Characterization of the first tuber mustard calmodulin-like gene, BjAAR1, and its functions in responses to abiotic stress and abscisic acid in Arabidopsis

The first tuber mustard calmodulin-like (CML) gene BjAAR1 (Brassica juncea var. tumida Tsen et Lee Abiotic stress and Abscisic acid (ABA) Responsive gene 1) was cloned and characterized. The protein encoded by BjAAR1 contains four predicted Ca2+ binding sites (EF-hand motif) and its recombinant protein can bind Ca2+ in vitro. qRT-PCR showed that the expression level of BjAAR1 was rather high in non-swollen stem of tuber mustard and largely reduced in swollen stem.

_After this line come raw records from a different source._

Lemma handleVideoClick_switch_witness :
  activeVideoId (handleVideoClick (lit "B") (sample_result "B") PlayResolved
                   first_playing) = Some (lit "B")
  ∧ playing (handleVideoClick (lit "B") (sample_result "B") PlayResolved
               first_playing) (lit "B") = true
  ∧ videoRefs (handleVideoClick (lit "B") (sample_result "B") PlayResolved
                 first_playing) !! lit "B"
    = Some {| paused := false;
              currentTime := default 0%Qc (startTime (sample_result "B")) |}.
Proof.
  apply (handleVideoClick_switch (lit "B") (sample_result "B") first_playing
           fresh_video); [reflexivity | vm_compute; discriminate].
Defined.

(** X22: a click on a mounted video that is not the active one pauses
    the element of the video that was active and marks it not playing,
    however the [play] of the clicked video settles, when the id of that
    video is not the empty string; the elements and the marks of all
    other results are left as they are. *)
Theorem handleVideoClick_pauses_previous (resultId active : jsstring)
    (result : VideoSearchResult) (o : PlayOutcome) (s : State)
    (video previous : HTMLVideoElement) :
  videoRefs s !! resultId = Some video →
  activeVideoId s = Some active →
  active ≠ resultId →
  active ≠ [] →
  videoRefs s !! active = Some previous →
  let s' := handleVideoClick resultId result o s in
  videoRefs s' !! active = Some (video_pause previous)
  ∧ playing s' active = false
  ∧ ∀ j, j ≠ active → j ≠ resultId →
      videoRefs s' !! j = videoRefs s !! j ∧ isPlaying s' !! j = isPlaying s !! j.
Proof.
  intros Hv Ha Hne Hne' Hp. simpl.
  unfold handleVideoClick, handleVideoClick_begin.
  rewrite Hv, decide_False by congruence. rewrite Ha.
  apply truthy_true in Hne'. rewrite Hne', Hp.
  rewrite bool_decide_eq_true_2 by by eexists. simpl.
  assert (Hne2 : resultId ≠ active) by congruence.
  unfold handleVideoClick_settle, playing.
  destruct o as [|[]]; simpl;
    repeat first [ rewrite lookup_alter_ne by done
                 | rewrite lookup_insert_ne by done
                 | rewrite lookup_alter_eq
                 | rewrite lookup_insert_eq ];
    rewrite Hp; simpl; (split; [done|]; split; [done|]);
    intros j Hj1 Hj2;
    repeat first [ rewrite lookup_alter_ne by done
                 | rewrite lookup_insert_ne by done ];
    done.
Qed.

Lemma handleVideoClick_pauses_previous_witness :
  videoRefs (handleVideoClick (lit "B") (sample_result "B") (PlayRejected false)
               first_playing) !! lit "A"
  = Some (video_pause {| paused := false; currentTime := 0%Qc |})
  ∧ playing (handleVideoClick (lit "B") (sample_result "B") (PlayRejected false)
               first_playing) (lit "A") = false
  ∧ ∀ j, j ≠ lit "A" → j ≠ lit "B" →
      videoRefs (handleVideoClick (lit "B") (sample_result "B")
                   (PlayRejected false) first_playing) !! j
      = videoRefs first_playing !! j
      ∧ isPlaying (handleVideoClick (lit "B") (sample_result "B")
                     (PlayRejected false) first_playing) !! j
        = isPlaying first_playing !! j.
Proof.
  apply (handleVideoClick_pauses_previous (lit "B") (lit "A") (sample_result "B")
           (PlayRejected false) first_playing fresh_video
           {| paused := false; currentTime := 0%Qc |});
    try reflexivity; vm_compute; discriminate.
Defined.

(** X23: when the [play] of a click is rejected, the clicked result is
    marked not playing, the active video is the one it was, nothing is
    shown to the user, and the failure is logged unless it is an
    [AbortError]. *)
Theorem handleVideoClick_rejected (resultId : jsstring)
    (result : VideoSearchResult) (abortError : bool) (s : State)
    (video : HTMLVideoElement) :
  videoRefs s !! resultId = Some video →
  activeVideoId s ≠ Some resultId ∨ paused video = true →
  let s' := handleVideoClick resultId result (PlayRejected abortError) s in
  playing s' resultId = false
  ∧ activeVideoId s' = activeVideoId s
  ∧ error s' = error s
  ∧ console s' = console s ++ (if abortError then [] else [LogPlayback]).
Proof.
  intros Hv Hc. simpl. unfold handleVideoClick, handleVideoClick_begin.
  rewrite Hv. unfold playing.
  destruct (decide (activeVideoId s = Some resultId)) as [Ha|Ha].
  - destruct Hc as [Hc | Hc]; [done|]. rewrite Hc.
    destruct abortError; simpl; rewrite lookup_insert_eq;
      by rewrite ?app_nil_r.
  - destruct (switch_begin_lookup resultId s resultId) as (H1 & H2 & H3 & _).
    simpl in H1, H2, H3.
    set (s1 := match activeVideoId s with Some _ => _ | None => _ end) in *.
    destruct abortError; simpl; rewrite lookup_insert_eq, H1, H2, H3;
      by rewrite ?app_nil_r.
Qed.

Lemma handleVideoClick_rejected_witness :
  playing (handleVideoClick (lit "B") (sample_result "B") (PlayRejected false)
             first_playing) (lit "B") = false
  ∧ activeVideoId (handleVideoClick (lit "B") (sample_result "B")
                     (PlayRejected false) first_playing)
    = activeVideoId first_playing
  ∧ error (handleVideoClick (lit "B") (sample_result "B") (PlayRejected false)
             first_playing) = error first_playing
  ∧ console (handleVideoClick (lit "B") (sample_result "B") (PlayRejected false)
               first_playing)
    = console first_playing ++ [LogPlayback].
Proof.
  apply (handleVideoClick_rejected (lit "B") (sample_result "B") false
           first_playing fresh_video);
    [reflexivity | left; vm_compute; discriminate].
Defined.

(** ** Unmounting *)

(** X24: the cleanup on unmount leaves every video element paused at the
    position it had, adds and removes none, and, unlike a new page of
    results, does not touch the active video or the playing marks;
    running it twice is the same as running it once. *)
Theorem unmount_cleanup_pauses (s : State) :
  (∀ i, videoRefs (unmount_cleanup s) !! i = video_pause <$> videoRefs s !! i)
  ∧ activeVideoId (unmount_cleanup s) = activeVideoId s
  ∧ isPlaying (unmount_cleanup s) = isPlaying s
  ∧ unmount_cleanup (unmount_cleanup s) = unmount_cleanup s.
Proof.
  assert (Hf : ∀ m : gmap jsstring HTMLVideoElement,
             (λ video, if negb (paused video) then video_pause video else video)
             <$> m = video_pause <$> m).
  { intros m. apply map_fmap_ext. intros i [[] t] _; done. }
  split; [|split; [done|split; [done|]]].
  - intros i. simpl. by rewrite Hf, lookup_fmap.
  - unfold unmount_cleanup, pause_all_videos, setVideoRefs. simpl.
    rewrite !Hf. f_equal. rewrite <- map_fmap_compose.
    apply map_fmap_ext. intros i [p t] _. done.
Qed.

(** ** [toggleSection] across sections and results *)

(** X25: a toggle changes one flag only: the other section of the same
    result, and both sections of every other result, read as before. *)
Theorem toggleSection_other_flags (resultId other : jsstring)
    (section section' : Section_) (s : State) :
  (other, section') ≠ (resultId, section) →
  expanded (expandedSections (toggleSection resultId section s)) other section'
  = expanded (expandedSections s) other section'.
Proof.
  intros Hne. unfold expanded. simpl.
  destruct (decide (resultId = other)) as [<-|Hr].
  - rewrite lookup_insert_eq. simpl.
    destruct (expandedSections s !! resultId) as [e|]; simpl;
      destruct section, section'; simpl; congruence.
  - by rewrite lookup_insert_ne.
Qed.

Expression of BjAAR1 enhanced ABA- and stress-induced gene expression in Arabidopsis (Arabidopsis thaliana). Transgenic plants also exhibited hypersensitivity to NaCl, mannitol, and ABA during the seed germination and post-germination stages. ABA biosynthesis inhibitor, norflurazon (NF), rescued hypersensitivity phenotype of transgenic plants to NaCl and mannitol, indicating that BjAAR1 functions in multiple abiotic stresses response through ABA-dependent process.